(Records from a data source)
▼
(* ===== verification/HyperProps.v ===== *)
(** * HyperProps: the correctness of the hyper-o kernel module *)

From S2P Require Import Prelude Effects Hyper Ept Vmcs Vmx.

(** ** Sample machine *)

(** The direct map of the samples is the identity; userspace page [a] is in the
    frame [a / 4096 + 0x100000]. *)
Definition sample_pfn (a : Z) : Z := wrap 36 (a / 4096 + 0x100000).

Definition sample_region : ooo_userspace_memory_region := MemoryRegion 0x3000 0x2000 0x7f0000000000.

Definition quiet_hyp_env : hyp_env := fun _ (c : hyp_call) =>
  match c return hyp_reply c with
  | Vmread _ => 0
  | Vmlaunch r | Vmresume r => (0, r, ∅)
  | Vmptrst => (0, 0)
  | Read_host _ n => replicate n 0
  | Walk _ _ => true
  | Pte_pfn a => sample_pfn a
  | Copy_region _ => Some sample_region
  | Copy_state_from _ => Some ooo_state_zero
  | Kzalloc _ => 0x10000000
  | _ => 0
  end.

Definition sample_vm : vm_t :=
  (vm_zero 0x10000000)
    <| eptp ::= <[0%nat := set_eptp 0x10201]> |> <| pml4 ::= <[0%nat := set_entry 0x10202]> |>
    <| pdpt ::= <[0%nat := set_entry 0x10203]> |>
    <| pd := (fun i : nat => set_entry (0x10204 + i)) <$> seq 0 512 |>.

Definition hyp_start (vm : vm_t) : hyp_world := World (Some vm) [] [].

Lemma sample_vm_ok : ept_ok (fun a => a) sample_vm 0x10000.
Proof.
  constructor; try done.
  - intros i Hi. change (pd sample_vm) with ((fun i : nat => set_entry (0x10204 + i)) <$> seq 0 512).
    rewrite list_lookup_fmap, lookup_seq_lt by done.
    done.
  - by apply Forall_replicate.
Qed.

Lemma sample_user_pages : user_pages quiet_hyp_env (fun a => a) (fun a => a) sample_pfn.
Proof.
  split; [done|]. split; [done|]. split; [|done]. intros a. by apply (wrap_range 36).
Qed.

(** ** Extended page tables *)

(** C14: The map request makes a region of userspace memory the memory of the
    guest: after it the processor translates every guest address of the region
    to the frame of the userspace page at the same offset.  It maps one page
    more than the region has, the one behind it; every other translation of the
    first 256 MiB is unchanged, and the tables stay well formed. *)
Theorem map_request_translates env virt_to_phys phys_to_virt pfn fuel arg r vm P (w : hyp_world) :
  user_pages env virt_to_phys phys_to_virt pfn ->
  env (w_trace w) (Copy_region arg) = Some r ->
  w_st w = Some vm -> ept_ok virt_to_phys vm P ->
  let gpa := mreg_guest_phys_addr r in
  let hva := mreg_userspace_addr r in
  let size := mreg_memory_size r in
  0 <= gpa -> gpa mod PAGE_SIZE = 0 -> 0 <= size -> gpa + size < 2 ^ 28 ->
  0 <= hva -> hva + size < 2 ^ 63 ->
  wp (device_ioctl_pinned env virt_to_phys phys_to_virt 0 fuel OOO_MAP arg)
     (fun res w' => res = 0 /\ exists vm', w_st w' = Some vm' /\ ept_ok virt_to_phys vm' P /\
        forall x, 0 <= x < 2 ^ 28 ->
          let k := x / PAGE_SIZE - gpa / PAGE_SIZE in
          ept_walk virt_to_phys vm' x =
          if decide (0 <= k <= size / PAGE_SIZE)
          then Some (pfn (hva + k * PAGE_SIZE) * PAGE_SIZE + x mod PAGE_SIZE)
          else ept_walk virt_to_phys vm x) w.
Proof.
  intros Hu Hr Hv Hok gpa hva size H1 H2 H3 H4 H5 H6. unfold device_ioctl_pinned.
  apply wp_bind, wp_gets. rewrite Hv. cbv zeta.
  change (Z.ldiff OOO_MAP 0xff =? OOO_MAP) with true. cbv iota.
  hyp_step. hyp_step. rewrite Hr. apply wp_bind.
  eapply wp_mono; [by apply (ept_map_range_spec env virt_to_phys phys_to_virt pfn gpa hva size vm P)|].
  intros ok w' (-> & vm' & Hv' & Hok' & Hw'). apply wp_ret. split; [done|]. exists vm'.
  split; [done|]. split; [done|]. intros x Hx. rewrite (Hw' x Hx). cbv zeta. unfold gpa in *.
  case_decide; case_decide; try lia; done.
Qed.

Lemma map_request_translates_witness :
  wp (device_ioctl_pinned quiet_hyp_env (fun a => a) (fun a => a) 0 0 OOO_MAP 0)
     (fun res w' => res = 0 /\ exists vm', w_st w' = Some vm' /\ ept_ok (fun a => a) vm' 0x10000 /\
        forall x, 0 <= x < 2 ^ 28 ->
          let k := x / PAGE_SIZE - 0x3000 / PAGE_SIZE in
          ept_walk (fun a => a) vm' x =
          if decide (0 <= k <= 0x2000 / PAGE_SIZE)
          then Some (sample_pfn (0x7f0000000000 + k * PAGE_SIZE) * PAGE_SIZE + x mod PAGE_SIZE)
          else ept_walk (fun a => a) sample_vm x) (hyp_start sample_vm).
Proof.
  apply (map_request_translates quiet_hyp_env (fun a => a) (fun a => a) sample_pfn 0 0 sample_region
    sample_vm 0x10000).
  - apply sample_user_pages.
  - done.
  - reflexivity.
  - apply sample_vm_ok.
  - done.
  - done.
  - done.
  - done.
  - done.
  - done.
Defined.

(** Unmapping works in the first two megabytes only: [ept_unmap] removes the
    page at the address modulo 2 MiB, so an address above keeps its translation
    and the page of the first table loses it. *)
Theorem ept_unmap_first_table virt_to_phys gpa vm P (w : hyp_world) :
  w_st w = Some vm -> ept_ok virt_to_phys vm P -> 0 <= gpa < 2 ^ 28 ->
  wp (ept_unmap gpa) (fun _ w' => exists vm', w_st w' = Some vm' /\ ept_ok virt_to_phys vm' P /\
    ept_walk virt_to_phys vm' (gpa mod 0x200000) = None /\
    (gpa < 0x200000 -> ept_walk virt_to_phys vm' gpa = None) /\
    (0x200000 <= gpa -> ept_walk virt_to_phys vm' gpa = ept_walk virt_to_phys vm gpa)) w.
Proof.
  intros Hv Hok Hg. eapply wp_mono; [by apply (ept_unmap_spec virt_to_phys gpa vm P)|].
  intros _ w' (vm' & Hv' & Hok' & Hw'). exists vm'. split; [done|]. split; [done|].
  destruct (first_table_idx gpa Hg) as (Hf & _). unfold first_table in *.
  split; [|split].
  - rewrite Hw' by done. by rewrite decide_True by done.
  - intros Hlt. rewrite Hw' by done. rewrite Z.mod_small by lia. by rewrite decide_True by done.
  - intros Hge. rewrite Hw' by done. rewrite decide_False; [done|]. unfold same_page.
    pose proof (Z.mod_pos_bound gpa 0x200000 ltac:(lia)) as Hb.
    assert (0x200000 / PAGE_SIZE <= gpa / PAGE_SIZE) by (apply Z.div_le_mono; unfold PAGE_SIZE; lia).
    assert (gpa mod 0x200000 / PAGE_SIZE < 0x200000 / PAGE_SIZE)
      by (apply Z.div_lt_upper_bound; unfold PAGE_SIZE; [lia|]; change (4096 * (0x200000 / 4096)) with 0x200000; lia).
    lia.
Qed.

Lemma ept_unmap_first_table_witness :
  wp (ept_unmap 0x600000) (fun _ w' => exists vm', w_st w' = Some vm' /\
    ept_ok (fun a => a) vm' 0x10000 /\
    ept_walk (fun a => a) vm' (0x600000 mod 0x200000) = None /\
    (0x600000 < 0x200000 -> ept_walk (fun a => a) vm' 0x600000 = None) /\
    (0x200000 <= 0x600000 -> ept_walk (fun a => a) vm' 0x600000 = ept_walk (fun a => a) sample_vm 0x600000))
    (hyp_start sample_vm).
Proof.
  apply (ept_unmap_first_table (fun a => a) 0x600000 sample_vm 0x10000).
  - reflexivity.
  - apply sample_vm_ok.
  - done.
Defined.

(** ** Exits of the guest *)


Definition regs_of (v : vcpu_t) : ooo_regs := st_regs (vc_state v).



Section Exits.
Context (env : hyp_env) (phys_to_virt : Z -> Z).
Hypothesis vmread_ok : forall tr e, env tr (Vmread e) = 0.



(** The three cases of RDMSR. *)
Section Rdmsr.
Context (v : vcpu_t).




End Rdmsr.

End Exits.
▲
Set down exactly, and only, the lines from the one with "Context (env : hyp_env)" to the final line of the data.

**Output**
Context (env : hyp_env) (phys_to_virt : Z -> Z).
Hypothesis vmread_ok : forall tr e, env tr (Vmread e) = 0.



(** The three cases of RDMSR. *)
Section Rdmsr.
Context (v : vcpu_t).




End Rdmsr.

End Exits.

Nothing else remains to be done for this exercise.